→ **DATA PROVIDED**
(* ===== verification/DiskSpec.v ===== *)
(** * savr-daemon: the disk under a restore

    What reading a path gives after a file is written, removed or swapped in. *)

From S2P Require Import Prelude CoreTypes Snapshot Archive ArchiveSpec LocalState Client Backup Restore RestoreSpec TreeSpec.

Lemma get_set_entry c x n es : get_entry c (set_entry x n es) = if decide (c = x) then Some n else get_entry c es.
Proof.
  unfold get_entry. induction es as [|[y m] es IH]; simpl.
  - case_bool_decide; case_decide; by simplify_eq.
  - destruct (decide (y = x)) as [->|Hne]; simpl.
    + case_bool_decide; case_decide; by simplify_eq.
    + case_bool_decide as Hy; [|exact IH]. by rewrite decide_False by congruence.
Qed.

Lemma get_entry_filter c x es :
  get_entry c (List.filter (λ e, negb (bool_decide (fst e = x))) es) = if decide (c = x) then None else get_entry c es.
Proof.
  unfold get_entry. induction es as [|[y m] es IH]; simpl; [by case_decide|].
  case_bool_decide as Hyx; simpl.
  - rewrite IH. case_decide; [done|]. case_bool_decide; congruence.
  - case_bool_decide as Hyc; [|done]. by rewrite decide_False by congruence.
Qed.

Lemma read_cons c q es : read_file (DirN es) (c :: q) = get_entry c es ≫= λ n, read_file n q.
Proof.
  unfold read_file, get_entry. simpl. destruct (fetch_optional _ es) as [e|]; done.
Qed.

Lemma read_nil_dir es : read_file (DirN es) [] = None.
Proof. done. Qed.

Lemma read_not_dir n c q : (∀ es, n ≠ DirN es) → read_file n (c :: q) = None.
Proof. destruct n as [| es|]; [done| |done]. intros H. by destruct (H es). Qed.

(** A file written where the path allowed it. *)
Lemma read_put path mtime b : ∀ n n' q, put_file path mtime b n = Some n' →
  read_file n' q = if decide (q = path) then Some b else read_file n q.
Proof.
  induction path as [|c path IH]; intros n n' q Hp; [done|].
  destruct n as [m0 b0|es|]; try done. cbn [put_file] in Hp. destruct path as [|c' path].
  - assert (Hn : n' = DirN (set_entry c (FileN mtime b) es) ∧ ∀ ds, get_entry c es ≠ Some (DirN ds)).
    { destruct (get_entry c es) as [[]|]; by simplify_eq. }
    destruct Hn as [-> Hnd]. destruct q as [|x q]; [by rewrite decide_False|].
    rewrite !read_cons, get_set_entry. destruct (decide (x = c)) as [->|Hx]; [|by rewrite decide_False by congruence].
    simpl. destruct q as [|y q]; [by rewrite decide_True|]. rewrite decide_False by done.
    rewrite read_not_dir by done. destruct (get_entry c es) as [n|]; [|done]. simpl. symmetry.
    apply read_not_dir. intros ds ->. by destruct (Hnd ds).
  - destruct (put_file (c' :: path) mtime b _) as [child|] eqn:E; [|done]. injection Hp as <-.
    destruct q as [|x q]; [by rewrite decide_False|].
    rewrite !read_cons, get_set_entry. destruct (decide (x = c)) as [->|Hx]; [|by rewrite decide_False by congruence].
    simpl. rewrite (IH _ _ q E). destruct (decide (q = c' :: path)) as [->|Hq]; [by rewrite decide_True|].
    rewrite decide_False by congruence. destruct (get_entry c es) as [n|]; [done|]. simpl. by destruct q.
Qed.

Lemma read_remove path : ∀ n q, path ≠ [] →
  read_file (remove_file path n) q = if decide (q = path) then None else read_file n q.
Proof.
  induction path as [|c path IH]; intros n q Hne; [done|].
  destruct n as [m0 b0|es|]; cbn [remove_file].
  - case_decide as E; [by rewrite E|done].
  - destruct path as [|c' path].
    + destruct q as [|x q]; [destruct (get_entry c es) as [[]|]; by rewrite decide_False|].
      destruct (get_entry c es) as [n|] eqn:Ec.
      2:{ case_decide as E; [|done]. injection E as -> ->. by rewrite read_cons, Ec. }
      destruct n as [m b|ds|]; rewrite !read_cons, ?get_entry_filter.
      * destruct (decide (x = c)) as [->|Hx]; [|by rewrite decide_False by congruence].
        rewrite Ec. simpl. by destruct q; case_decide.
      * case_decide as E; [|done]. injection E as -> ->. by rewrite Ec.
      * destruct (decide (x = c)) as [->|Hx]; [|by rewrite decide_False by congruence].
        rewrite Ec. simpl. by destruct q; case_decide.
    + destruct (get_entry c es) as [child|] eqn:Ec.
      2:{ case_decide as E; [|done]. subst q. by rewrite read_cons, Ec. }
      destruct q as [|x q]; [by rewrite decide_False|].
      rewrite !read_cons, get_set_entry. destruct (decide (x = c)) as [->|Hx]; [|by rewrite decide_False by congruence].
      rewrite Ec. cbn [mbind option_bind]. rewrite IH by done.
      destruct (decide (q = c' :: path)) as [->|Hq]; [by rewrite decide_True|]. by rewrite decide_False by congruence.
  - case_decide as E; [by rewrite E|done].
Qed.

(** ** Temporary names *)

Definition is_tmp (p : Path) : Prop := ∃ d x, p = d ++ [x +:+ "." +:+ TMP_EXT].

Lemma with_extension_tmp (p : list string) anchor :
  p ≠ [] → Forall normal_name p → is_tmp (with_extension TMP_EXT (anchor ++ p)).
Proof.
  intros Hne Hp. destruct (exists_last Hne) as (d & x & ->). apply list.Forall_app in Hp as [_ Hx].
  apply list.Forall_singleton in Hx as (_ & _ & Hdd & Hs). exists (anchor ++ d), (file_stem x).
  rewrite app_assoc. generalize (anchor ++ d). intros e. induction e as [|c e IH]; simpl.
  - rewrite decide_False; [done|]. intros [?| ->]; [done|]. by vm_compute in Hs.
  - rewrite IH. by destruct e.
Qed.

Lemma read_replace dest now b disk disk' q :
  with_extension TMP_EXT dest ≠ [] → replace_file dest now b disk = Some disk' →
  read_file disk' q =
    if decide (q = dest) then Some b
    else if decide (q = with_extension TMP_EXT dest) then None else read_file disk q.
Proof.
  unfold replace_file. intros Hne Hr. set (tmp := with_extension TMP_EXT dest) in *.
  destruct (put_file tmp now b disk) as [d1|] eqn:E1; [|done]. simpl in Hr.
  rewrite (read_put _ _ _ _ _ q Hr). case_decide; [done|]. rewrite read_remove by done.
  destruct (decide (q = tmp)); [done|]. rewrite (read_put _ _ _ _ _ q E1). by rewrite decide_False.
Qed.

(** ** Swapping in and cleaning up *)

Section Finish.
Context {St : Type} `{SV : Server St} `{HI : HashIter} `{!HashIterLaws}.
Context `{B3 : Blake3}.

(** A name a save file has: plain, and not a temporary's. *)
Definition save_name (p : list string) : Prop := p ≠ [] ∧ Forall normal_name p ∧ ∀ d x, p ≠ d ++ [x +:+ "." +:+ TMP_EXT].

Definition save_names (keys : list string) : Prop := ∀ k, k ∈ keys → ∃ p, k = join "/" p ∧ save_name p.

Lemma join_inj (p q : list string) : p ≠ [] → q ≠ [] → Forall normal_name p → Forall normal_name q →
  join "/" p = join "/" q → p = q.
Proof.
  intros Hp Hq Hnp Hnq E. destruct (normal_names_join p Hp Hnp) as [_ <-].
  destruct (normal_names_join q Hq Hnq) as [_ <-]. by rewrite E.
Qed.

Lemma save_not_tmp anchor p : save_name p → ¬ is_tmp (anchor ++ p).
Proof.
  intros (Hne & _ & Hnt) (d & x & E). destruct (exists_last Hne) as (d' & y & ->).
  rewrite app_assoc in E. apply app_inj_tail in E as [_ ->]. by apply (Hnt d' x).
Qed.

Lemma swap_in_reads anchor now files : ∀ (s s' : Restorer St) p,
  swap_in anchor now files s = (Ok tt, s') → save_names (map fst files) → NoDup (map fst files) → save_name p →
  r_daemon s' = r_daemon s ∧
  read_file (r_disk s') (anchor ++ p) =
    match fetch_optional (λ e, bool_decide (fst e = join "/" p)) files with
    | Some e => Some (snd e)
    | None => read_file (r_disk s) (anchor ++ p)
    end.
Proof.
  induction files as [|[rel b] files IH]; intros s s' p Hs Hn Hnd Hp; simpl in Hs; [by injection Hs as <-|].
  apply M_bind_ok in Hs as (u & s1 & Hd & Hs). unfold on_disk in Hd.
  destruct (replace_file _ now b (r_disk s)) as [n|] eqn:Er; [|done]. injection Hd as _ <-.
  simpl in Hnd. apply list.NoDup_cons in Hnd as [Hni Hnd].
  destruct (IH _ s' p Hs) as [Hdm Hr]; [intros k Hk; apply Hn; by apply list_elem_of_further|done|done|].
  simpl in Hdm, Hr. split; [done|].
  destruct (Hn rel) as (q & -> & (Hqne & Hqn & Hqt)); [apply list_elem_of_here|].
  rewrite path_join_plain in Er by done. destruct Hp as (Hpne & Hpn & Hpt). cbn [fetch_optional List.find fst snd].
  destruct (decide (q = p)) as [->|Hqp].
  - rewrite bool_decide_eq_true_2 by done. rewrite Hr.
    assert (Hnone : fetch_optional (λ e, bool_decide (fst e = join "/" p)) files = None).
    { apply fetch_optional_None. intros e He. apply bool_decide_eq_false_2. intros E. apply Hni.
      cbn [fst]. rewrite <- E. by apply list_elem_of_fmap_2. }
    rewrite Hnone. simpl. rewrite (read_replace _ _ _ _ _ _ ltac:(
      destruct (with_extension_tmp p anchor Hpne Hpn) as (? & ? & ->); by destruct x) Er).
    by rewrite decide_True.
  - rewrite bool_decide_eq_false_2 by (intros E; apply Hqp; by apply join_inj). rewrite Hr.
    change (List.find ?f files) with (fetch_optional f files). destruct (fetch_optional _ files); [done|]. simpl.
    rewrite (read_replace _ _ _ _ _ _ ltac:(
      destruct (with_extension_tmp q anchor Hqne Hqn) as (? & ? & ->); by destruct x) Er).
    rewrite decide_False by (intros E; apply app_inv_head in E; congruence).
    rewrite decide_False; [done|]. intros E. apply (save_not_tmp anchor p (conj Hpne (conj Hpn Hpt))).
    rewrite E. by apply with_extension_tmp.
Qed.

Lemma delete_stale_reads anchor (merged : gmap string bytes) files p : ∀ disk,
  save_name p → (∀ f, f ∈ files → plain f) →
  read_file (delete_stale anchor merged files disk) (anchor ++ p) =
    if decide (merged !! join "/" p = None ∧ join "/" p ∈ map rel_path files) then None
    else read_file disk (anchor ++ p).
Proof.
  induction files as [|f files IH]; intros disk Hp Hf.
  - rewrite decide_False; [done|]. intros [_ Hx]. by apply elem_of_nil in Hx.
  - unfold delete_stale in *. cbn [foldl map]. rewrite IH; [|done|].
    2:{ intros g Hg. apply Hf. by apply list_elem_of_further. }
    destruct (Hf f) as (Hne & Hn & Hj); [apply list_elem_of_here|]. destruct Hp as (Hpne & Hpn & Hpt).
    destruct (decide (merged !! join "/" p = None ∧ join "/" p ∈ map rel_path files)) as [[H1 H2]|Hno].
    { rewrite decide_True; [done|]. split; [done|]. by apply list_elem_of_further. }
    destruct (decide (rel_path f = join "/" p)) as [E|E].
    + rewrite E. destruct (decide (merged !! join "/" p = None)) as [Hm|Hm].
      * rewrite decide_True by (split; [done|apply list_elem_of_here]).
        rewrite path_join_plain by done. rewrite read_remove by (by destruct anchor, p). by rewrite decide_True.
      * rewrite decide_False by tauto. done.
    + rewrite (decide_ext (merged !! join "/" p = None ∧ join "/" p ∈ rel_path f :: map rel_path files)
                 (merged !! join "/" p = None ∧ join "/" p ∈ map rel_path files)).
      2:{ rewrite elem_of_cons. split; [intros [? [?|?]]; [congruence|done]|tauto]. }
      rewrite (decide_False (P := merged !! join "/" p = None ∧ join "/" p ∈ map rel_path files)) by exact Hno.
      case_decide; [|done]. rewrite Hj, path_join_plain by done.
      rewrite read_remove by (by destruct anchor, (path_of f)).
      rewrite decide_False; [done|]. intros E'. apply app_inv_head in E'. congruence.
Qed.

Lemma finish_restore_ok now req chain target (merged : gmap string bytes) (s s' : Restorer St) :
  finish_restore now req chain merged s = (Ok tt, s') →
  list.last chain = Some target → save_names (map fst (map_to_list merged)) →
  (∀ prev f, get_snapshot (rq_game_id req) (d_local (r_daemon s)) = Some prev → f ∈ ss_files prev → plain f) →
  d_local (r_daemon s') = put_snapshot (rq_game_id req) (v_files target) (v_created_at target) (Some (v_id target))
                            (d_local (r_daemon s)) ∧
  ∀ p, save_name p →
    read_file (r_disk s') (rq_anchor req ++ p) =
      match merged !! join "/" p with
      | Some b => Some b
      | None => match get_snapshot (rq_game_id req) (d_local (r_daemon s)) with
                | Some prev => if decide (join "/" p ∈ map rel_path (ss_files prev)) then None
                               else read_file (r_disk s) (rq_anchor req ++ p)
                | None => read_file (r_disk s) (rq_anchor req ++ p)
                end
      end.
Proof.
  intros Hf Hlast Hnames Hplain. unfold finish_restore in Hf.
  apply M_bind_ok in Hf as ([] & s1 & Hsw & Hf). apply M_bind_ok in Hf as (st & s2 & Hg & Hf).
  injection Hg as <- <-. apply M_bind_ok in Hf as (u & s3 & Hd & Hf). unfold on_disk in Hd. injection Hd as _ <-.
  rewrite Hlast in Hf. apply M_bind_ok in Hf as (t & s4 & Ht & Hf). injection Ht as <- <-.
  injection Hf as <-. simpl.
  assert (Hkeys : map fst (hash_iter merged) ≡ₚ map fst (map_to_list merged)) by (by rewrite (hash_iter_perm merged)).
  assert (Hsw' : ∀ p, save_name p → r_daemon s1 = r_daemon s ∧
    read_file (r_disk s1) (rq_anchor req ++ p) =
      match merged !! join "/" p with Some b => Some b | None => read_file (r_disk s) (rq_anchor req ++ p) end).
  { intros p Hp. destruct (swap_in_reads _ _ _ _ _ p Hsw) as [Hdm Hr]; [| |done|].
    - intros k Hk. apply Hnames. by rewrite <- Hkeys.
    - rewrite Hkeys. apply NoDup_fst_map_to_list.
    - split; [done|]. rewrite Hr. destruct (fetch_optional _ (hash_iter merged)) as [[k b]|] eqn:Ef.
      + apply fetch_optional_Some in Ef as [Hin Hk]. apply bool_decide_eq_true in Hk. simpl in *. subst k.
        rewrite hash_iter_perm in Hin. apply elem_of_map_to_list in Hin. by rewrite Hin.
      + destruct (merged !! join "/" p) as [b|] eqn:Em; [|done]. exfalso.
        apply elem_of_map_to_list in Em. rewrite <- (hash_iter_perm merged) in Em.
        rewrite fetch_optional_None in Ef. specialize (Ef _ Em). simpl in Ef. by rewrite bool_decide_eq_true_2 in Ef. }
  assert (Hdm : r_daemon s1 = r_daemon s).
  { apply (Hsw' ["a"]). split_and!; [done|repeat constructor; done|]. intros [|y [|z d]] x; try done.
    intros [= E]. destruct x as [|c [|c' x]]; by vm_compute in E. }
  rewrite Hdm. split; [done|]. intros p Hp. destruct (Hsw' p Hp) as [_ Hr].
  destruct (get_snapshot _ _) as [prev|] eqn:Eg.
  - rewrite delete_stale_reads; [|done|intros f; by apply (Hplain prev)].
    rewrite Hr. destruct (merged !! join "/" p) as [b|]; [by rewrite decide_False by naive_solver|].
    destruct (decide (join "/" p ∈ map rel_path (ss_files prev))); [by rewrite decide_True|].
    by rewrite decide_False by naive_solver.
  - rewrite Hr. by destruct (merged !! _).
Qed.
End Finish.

→ **TASK REQUIREMENTS**
Filter the data above, keeping only lines that include the string "DirN".

→ **WRITTEN REPLY**
Lemma read_cons c q es : read_file (DirN es) (c :: q) = get_entry c es ≫= λ n, read_file n q.
Lemma read_nil_dir es : read_file (DirN es) [] = None.
Lemma read_not_dir n c q : (∀ es, n ≠ DirN es) → read_file n (c :: q) = None.
  - assert (Hn : n' = DirN (set_entry c (FileN mtime b) es) ∧ ∀ ds, get_entry c es ≠ Some (DirN ds)).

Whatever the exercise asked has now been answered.